Überhaupt: Hans Sachs! Derrick Ballard ist ein deftiges Mannsbild mit zarter Seele und gebietet über ein schier unerschöpfliches Reservoir an Stimmkraft und Stimmfärbung. Auch Heiko Börner verfügt als Walther über die perfekte Mischung heldischer und lyrischer Klangfarben, die diese Rolle verlangt. Eva Bernard erkämpft sich als Evchen ihre Liebe mit lyrischen Spitzentönen. Andreas Jören kommt als Sixtus Beckmesser in einem Aufzug daher, den man früher als "Hagestolz" bezeichnet hätte - eine skurrile Figur, die bis zum Ende an ihrer Merker-Macke festhält. Christoph Stephinger gibt einen sonoren Pogner, Stephen Chambers agiert als Lehrbube David stimmlich und körperlich äußerst wendig. Beachtlich in der Riege der hervorragenden Meistersinger ist Insu Hwang als Kothner. Und der von Marbod Kaiser einstudierte, verstärkte Chor liefert wieder einmal eine Meisterleistung ab.

 

Der Kobold, der mit allen seinen Schabernack treibt, nimmt auch der fein ironisierten Schlussszene die textliche Peinlichkeit. Am Ende ist der zum Großbürger mutierte Edelmann domestiziert. Und ab geht es in die Idylle des trauten Heims, das bereits in der Schusterstube erträumt wurde.

 

 

Lippische Landes-Zeitung

 

 

 

"(...) Ganz am Anfang der Inszenierung steht – ein Kobold!
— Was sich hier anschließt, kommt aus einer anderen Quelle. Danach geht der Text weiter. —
(* ===== verification/LayoutKeys.v ===== *)
(** * Canonical keys of a type graph

    The structural key of a node, its bytes, and what [canonical_keys] builds:
    each record of the key table stands for the structural key of its node. *)
From stdpp Require Import base numbers list list_numbers strings pretty gmap sorting.
From S2P Require Import Prelude Source Diagnostics LayoutData Layout LayoutCycles LayoutCompute LayoutDocument.
From S2P Require Import LayoutCodec LayoutLogic.

(** ** Structural keys *)

Inductive skey :=
  | SBool | SI32 | SString
  | SStruct (module declaration : N) | SEnum (module declaration : N)
  | SArray (length : N) (element : skey)
  | SVec (element : skey) | SShared (payload : skey) | SWeak (payload : skey).

Definition inner (k : skey) : option skey :=
  match k with
  | SArray _ k | SVec k | SShared k | SWeak k => Some k
  | _ => None
  end.
(** The bytes of a key before its child *)
Definition own_bytes (k : skey) : list N :=
  match k with
  | SBool => [0] | SI32 => [1] | SString => [2]
  | SStruct m d => nominal_prefix 16 m d
  | SEnum m d => nominal_prefix 17 m d
  | SArray n _ => 32 :: le_bytes 4 n
  | SVec _ => [33] | SShared _ => [34] | SWeak _ => [35]
  end%N.
(** The reference encoding of a key *)
Fixpoint encode_key (k : skey) : list N :=
  own_bytes k ++ match k with
                 | SArray _ k | SVec k | SShared k | SWeak k => le_bytes 4 (len (encode_key k)) ++ encode_key k
                 | _ => []
                 end.
Fixpoint key_height (k : skey) : nat :=
  match k with
  | SArray _ k | SVec k | SShared k | SWeak k => S (key_height k)
  | _ => 1
  end.

Lemma encode_key_unfold k :
  encode_key k = own_bytes k ++ match inner k with
                                | Some k => le_bytes 4 (len (encode_key k)) ++ encode_key k
                                | None => []
                                end.
Proof. by destruct k. Qed.
Lemma key_height_inner k k' : inner k = Some k' -> key_height k = S (key_height k').
Proof. destruct k; cbn; intros E; inversion E; done. Qed.

Lemma length_own_bytes k : length (own_bytes k) <= 9.
Proof. destruct k; cbn; lia. Qed.
Lemma length_encode_key k : length (encode_key k) <= 13 * key_height k.
Proof. induction k; cbn -[Nat.mul]; rewrite ?length_app; cbn -[Nat.mul]; lia. Qed.

(** The structural key of a node of the graph *)
Definition leaf_of (kind : TypeKind) : option skey :=
  match kind with
  | TkBool => Some SBool | TkI32 => Some SI32 | TkString => Some SString
  | TkStruct m d _ => Some (SStruct m d) | TkEnum m d _ => Some (SEnum m d)
  | _ => None
  end.
Definition wrap_of (kind : TypeKind) : option (NodeId * (skey -> skey)) :=
  match kind with
  | TkFixedArray element length => Some (element, SArray length)
  | TkVec element => Some (element, SVec)
  | TkShared payload => Some (payload, SShared)
  | TkWeak payload => Some (payload, SWeak)
  | _ => None
  end.

Inductive has_key (g : LGraph) : nat -> skey -> Prop :=
  | hk_leaf i node k : lg_types g !! i = Some node -> leaf_of (tn_kind node) = Some k -> has_key g i k
  | hk_wrap i node e w k :
      lg_types g !! i = Some node -> wrap_of (tn_kind node) = Some (e, w) -> has_key g (N.to_nat e) k ->
      has_key g i (w k).

Lemma leaf_wrap kind k e w : leaf_of kind = Some k -> wrap_of kind = Some (e, w) -> False.
Proof. by destruct kind. Qed.

Lemma has_key_fun g i k k' : has_key g i k -> has_key g i k' -> k = k'.
Proof.
  intros H. revert k'. induction H as [i node k Hn Hl|i node e w k Hn Hw Hk IH]; intros k' H'; inversion H'; simplify_eq.
  - done.
  - by edestruct leaf_wrap.
  - by edestruct leaf_wrap.
  - f_equal. auto.
Qed.

Lemma wrap_inner kind e w k : wrap_of kind = Some (e, w) -> inner (w k) = Some k.
Proof. destruct kind; cbn; intros E; inversion E; done. Qed.
Lemma leaf_inner kind k : leaf_of kind = Some k -> inner k = None.
Proof. destruct kind; cbn; intros E; inversion E; done. Qed.

(** ** The key table *)

Definition child_of (kind : TypeKind) : option nat := (fun p => N.to_nat p.1) <$> wrap_of kind.
(** The record of a key *)
Definition key_record (child : option nat) (k : skey) : CanonicalKey :=
  mkCanonicalKey (own_bytes k ++ replicate (9 - length (own_bytes k)) 0%N) (len (own_bytes k)) child (len (encode_key k)).

Definition built (keys : list (option CanonicalKey)) : nat := length (omap id keys).

(** An entry of the table stands for the key of its node, and so does its child's. *)
Definition entry_ok (g : LGraph) (keys : list (option CanonicalKey)) (i : nat) (ck : CanonicalKey) : Prop :=
  exists node k, lg_types g !! i = Some node /\ has_key g i k /\ ck = key_record (child_of (tn_kind node)) k /\
    key_height k <= built keys /\
    forall c, child_of (tn_kind node) = Some c -> exists ck', keys !! c = Some (Some ck').

Record keys_inv (g : LGraph) (s : KeyState) : Prop := {
  ki_done : forall i, ks_states s !! i = Some 2%N <-> exists ck, ks_keys s !! i = Some (Some ck);
  ki_entry : forall i ck, ks_keys s !! i = Some (Some ck) -> entry_ok g (ks_keys s) i ck }.

Definition shaped (g : LGraph) (s : KeyState) : Prop :=
  length (ks_states s) = length (lg_types g) /\ length (ks_keys s) = length (lg_types g).
Definition clean_keys (g : LGraph) (s : KeyState) : Prop := ks_errors s = no_errors /\ keys_inv g s.

(** Keys stay, and a node in progress stays in progress. *)
Definition extends (s s' : KeyState) : Prop :=
  (forall i ck, ks_keys s !! i = Some (Some ck) -> ks_keys s' !! i = Some (Some ck)) /\
  (forall i, ks_states s !! i = Some 1%N -> ks_states s' !! i = Some 1%N).
Definition kstep (g : LGraph) (s s' : KeyState) : Prop :=
  shaped g s' /\ (dirty (ks_errors s) -> dirty (ks_errors s')) /\
  (clean_keys g s -> dirty (ks_errors s') \/ (clean_keys g s' /\ extends s s')).
Definition keyed (s : KeyState) (i : nat) : Prop := exists ck, ks_keys s !! i = Some (Some ck).

Lemma kstep_refl g s : shaped g s -> kstep g s s.
Proof. intros H. split_and!; [done..|]. intros Hc. right. split; [done|]. by split. Qed.
Lemma kstep_trans g s1 s2 s3 : kstep g s1 s2 -> kstep g s2 s3 -> kstep g s1 s3.
Proof.
  intros (_ & D1 & C1) (H & D2 & C2). split_and!; [done|auto|]. intros Hc.
  destruct (C1 Hc) as [Hd|[Hc2 [E1 E2]]]; [left; auto|]. destruct (C2 Hc2) as [Hd|[Hc3 [E3 E4]]]; [by left|right].
  split; [done|]. split; auto.
Qed.
Lemma clean_not_dirty g s : clean_keys g s -> ~ dirty (ks_errors s).
Proof. intros [-> _] H. by apply H. Qed.

Lemma built_insert keys i ck : keys !! i = Some None -> built (<[i := Some ck]> keys) = S (built keys).
Proof.
  intros H. unfold built. rewrite <- (take_drop_middle keys i None) at 2 by done.
  rewrite insert_take_drop by (by eapply lookup_lt_Some). rewrite !omap_app. cbn. rewrite !length_app. cbn. lia.
Qed.
Lemma built_le keys : built keys <= length keys.
Proof. induction keys as [|[] keys IH]; cbn; unfold built in *; cbn in *; lia. Qed.

Lemma entry_insert g keys i ck j cj :
  keys !! i = Some None -> entry_ok g keys j cj -> entry_ok g (<[i := Some ck]> keys) j cj.
Proof.
  intros Hi (node & k & Hn & Hk & -> & Hh & Hc). exists node, k. split_and!; [done..| |].
  - rewrite built_insert by done. lia.
  - intros c Hc'. destruct (Hc c Hc') as [ck' H]. exists ck'. rewrite list_lookup_insert_ne; [done|].
    intros ->. congruence.
Qed.

(** Marking a node as being in progress *)
Lemma kstep_mark g s i :
  shaped g s -> ks_states s !! i <> Some 2%N ->
  kstep g s (mkKeyState (<[i := 1%N]> (ks_states s)) (ks_keys s) (ks_errors s)).
Proof.
  intros [H1 H2] Hi. split_and!; [split; cbn; [by rewrite length_insert|done]|done|]. intros [He [Hd Hk]]. right.
  split; [split; [done|]; split; cbn|split; cbn; [done|]].
  - intros j. rewrite <- Hd. destruct (decide (i = j)) as [->|Hne]; [|by rewrite list_lookup_insert_ne].
    split; [|done]. intros H. destruct (decide (j < length (ks_states s))).
    + by rewrite list_lookup_insert_eq in H.
    + by rewrite list_insert_ge in H by lia.
  - done.
  - intros j Hj. destruct (decide (i = j)) as [->|Hne]; [|by rewrite list_lookup_insert_ne].
    rewrite list_lookup_insert_eq; [done|]. by eapply lookup_lt_Some.
Qed.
Der schiebt den Vorhang beiseite und ist (fast) den ganzen Abend über omnipräsent. (...) Metzger bezieht sich ausdrücklich auf Shakespeare, dessen „Sommernachtstraum“ auch Richard Wagner überaus schätzte. So pustet die Regie eine frische Brise in das Libretto, nimmt ihm ein Stück seiner erdenhaften Schwere, seiner Betulichkeit, überspielt Längen und fegt jeden Anflug von Langeweile beiseite, schreckt dabei auch nicht vor Slapstickeinlagen zurück – Ein rundes Konzept.

 

Und es wird durch die Bank gut gesungen: Da sind die von Marbod Kaiser einstudierten Chöre, die auch darstellerisch überzeugen. Die meisten der vielen Solistenrollen kann Metzger mit hauseigenen Kräften besetzen, er ergänzt mit wenigen Gästen. Christoph Stephinger als Veit Pogner ist eher liebevoller Vater denn gestrenger Zunftmeister, Gritt Gnauck eine absolut verlässliche Magdalene. Andreas Jören gibt den verprügelten Beckmesser als leicht trotteligen Typen. Heiko Börners Walther von Stolzing fehlt es nicht an Strahlkraft, ein Mehr an Nuancenreichtum könnte er allerdings mobilisieren. Eva Bernard hat ebenfalls genügend Power für die Eva, (...).

 

Jede Menge Zwischentöne entwickelt Derrick Ballard für den Hans Sachs. Er ist väterlicher Freund genauso wie intriganter Strippenzieher und enttäuscht Liebender – ein schönes Rollenportrait. Die Entdeckung an diesem Abend ist aber Stephen Chambers als David. Wunderschön ebenmäßig, kraftvoll und verletzlich zugleich strahlt sein Tenor. Den richtigen Zugriff auf Wagners Musik beweist auch Lutz Rademacher am Pult des bestens aufgelegten Detmolder Sinfonieorchesters. Fazit: eine große Leistung eines doch eher kleinen, aber feinen Hauses."